▶ PROBLEM: Collect the lines of the entries where "Some" shows up.

+ + + +

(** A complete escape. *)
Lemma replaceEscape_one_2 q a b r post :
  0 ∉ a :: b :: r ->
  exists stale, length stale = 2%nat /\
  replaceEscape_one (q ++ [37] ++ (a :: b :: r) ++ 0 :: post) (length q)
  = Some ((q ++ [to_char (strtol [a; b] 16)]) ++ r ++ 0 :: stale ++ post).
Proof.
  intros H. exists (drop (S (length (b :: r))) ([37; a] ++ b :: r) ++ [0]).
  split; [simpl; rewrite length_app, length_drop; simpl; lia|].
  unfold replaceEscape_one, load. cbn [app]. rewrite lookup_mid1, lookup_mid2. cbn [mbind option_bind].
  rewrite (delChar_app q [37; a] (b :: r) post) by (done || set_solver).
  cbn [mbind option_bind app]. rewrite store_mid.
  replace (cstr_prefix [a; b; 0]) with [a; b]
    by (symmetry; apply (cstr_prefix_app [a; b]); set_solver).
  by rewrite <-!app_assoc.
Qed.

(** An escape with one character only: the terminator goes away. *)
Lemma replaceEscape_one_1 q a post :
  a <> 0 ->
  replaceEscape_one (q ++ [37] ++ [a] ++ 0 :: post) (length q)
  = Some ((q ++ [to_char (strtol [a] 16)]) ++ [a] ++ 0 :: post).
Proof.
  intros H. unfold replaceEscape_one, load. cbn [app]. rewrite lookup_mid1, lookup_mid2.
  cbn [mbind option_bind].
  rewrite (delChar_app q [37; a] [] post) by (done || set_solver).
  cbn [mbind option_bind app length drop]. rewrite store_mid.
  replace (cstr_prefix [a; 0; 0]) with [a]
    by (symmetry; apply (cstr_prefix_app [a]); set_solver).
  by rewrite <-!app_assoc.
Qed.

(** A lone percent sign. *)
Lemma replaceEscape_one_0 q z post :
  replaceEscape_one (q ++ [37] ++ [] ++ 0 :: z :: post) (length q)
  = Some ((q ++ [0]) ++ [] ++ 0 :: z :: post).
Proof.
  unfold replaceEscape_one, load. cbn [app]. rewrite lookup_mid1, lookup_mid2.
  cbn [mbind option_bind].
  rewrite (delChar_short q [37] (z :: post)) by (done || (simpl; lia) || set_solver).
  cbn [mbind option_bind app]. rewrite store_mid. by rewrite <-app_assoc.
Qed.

+ + + +

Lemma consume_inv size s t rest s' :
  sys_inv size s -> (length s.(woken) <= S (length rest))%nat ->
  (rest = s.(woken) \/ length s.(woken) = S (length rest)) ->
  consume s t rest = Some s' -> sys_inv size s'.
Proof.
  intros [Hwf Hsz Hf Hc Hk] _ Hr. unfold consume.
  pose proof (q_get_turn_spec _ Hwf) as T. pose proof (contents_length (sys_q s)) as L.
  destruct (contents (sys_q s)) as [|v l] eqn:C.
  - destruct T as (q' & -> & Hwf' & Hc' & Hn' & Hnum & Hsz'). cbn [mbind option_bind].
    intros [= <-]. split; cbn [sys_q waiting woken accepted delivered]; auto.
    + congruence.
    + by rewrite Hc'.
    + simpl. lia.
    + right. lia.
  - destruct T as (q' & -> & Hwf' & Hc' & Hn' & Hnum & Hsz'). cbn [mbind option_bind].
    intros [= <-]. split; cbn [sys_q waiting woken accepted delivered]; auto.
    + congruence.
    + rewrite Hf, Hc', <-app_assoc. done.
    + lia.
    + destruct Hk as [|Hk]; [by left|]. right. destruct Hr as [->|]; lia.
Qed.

+ + + +

▶ ANSWER SPACE:
  = Some ((q ++ [to_char (strtol [a; b] 16)]) ++ r ++ 0 :: stale ++ post).
  = Some ((q ++ [to_char (strtol [a] 16)]) ++ [a] ++ 0 :: post).
  = Some ((q ++ [0]) ++ [] ++ 0 :: z :: post).
  consume s t rest = Some s' -> sys_inv size s'.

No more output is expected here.